|Timeline:||November 2015 - 31 October 2019|
Point clouds are taking more and more important roles in 3D building modelling and water management. It is necessary to keep point clouds, DTMS and DSMs up-to-date in order to promote better data utilization and decision making. As shown in the figure below, this project aims at detecting changes in the outdated airborne laser point clouds and updating the point clouds as well as DTMs and DSMs using multi-view airborne images and dense image matching (DIM) points. The value of our project is to explore the potential of using dense matching points as a replacement for laser scanning points.
Multi-view airborne images might be effective in ALS data updating. Multi-view images covering a certain area can be obtained with lower costs compared to airborne laser scanning. Highly overlapping airborne images can better cover the complicated urban scene from multiple views compared to traditional nadir-view photogrammetry. 2D Spectral information from imagery and 3D features from point clouds can be incorporated into a more reliable scene classification framework.

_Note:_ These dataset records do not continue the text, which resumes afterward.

(* ===== verification/ProjectorProps.v ===== *)
(** * Properties of the projection

    The theorems about [projectRun], each applied to a concrete run, and the run
    whose attempt another session finishes, which the projection leaves open. *)

From Stdlib Require Import Sorting.Sorted Sorting.Permutation.
From S2P Require Import Prelude JsString JsMap JsSort Json Model Codec CodecProps History Validator ValidatorRun Demo ValidatorTables ValidatorSound ValidatorReport ValidatorSpec ReadTypes Projector ProjectorSpec.

Local Open Scope Z_scope.

(** ** What the theorems speak of *)

(** An attempt of a projected execution tells what the history says of it. *)
Record tells (h : history) (te : TestExecution) (x : Attempt) : Prop := {
  tl_started : ∃ env p, att_started h (attemptId x) = Some (env, p) ∧
    t_executionId (as_test p) = te_executionId te ∧ as_attemptNumber p = attemptNumber x ∧
    as_test p = a_test x ∧ sessionId env = a_sessionId x ∧ occurredAt env = a_startedAt x;
  tl_finished : a_isFinished x = true ↔ is_Some (att_finished h (attemptId x));
  tl_status : a_status x = af_status <$> att_finished h (attemptId x);
  tl_expected : a_expectedStatus x = att_finished h (attemptId x) ≫= af_expectedStatus;
  tl_steps sid : is_Some (step_started h (attemptId x) sid) ↔ ∃ st, st ∈ a_stepList x ∧ step_id st = sid;
  tl_step st : st ∈ a_stepList x →
    (step_isFinished st = true ↔ is_Some (step_finished h (attemptId x) (step_id st))) ∧
    step_status st = sp_status <$> step_finished h (attemptId x) (step_id st);
}.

Research Problems include: (1) Uncertainty assessment of DIM point cloud quality: The DIM quality needs to be evaluated even if no ground truth is available. Data gaps in DIM data from erroneous matching process might hinder point cloud classification and change detection; (2) Many differences between two point clouds will be visible. It is important to understand which changes are related are related to real changes in the terrain and which of those real changes are relevant for updating; (3) Misclassification: Errors of misclassification in scene classification will be propagated into change detection. It’s a challenge to ensure reliable scene classification.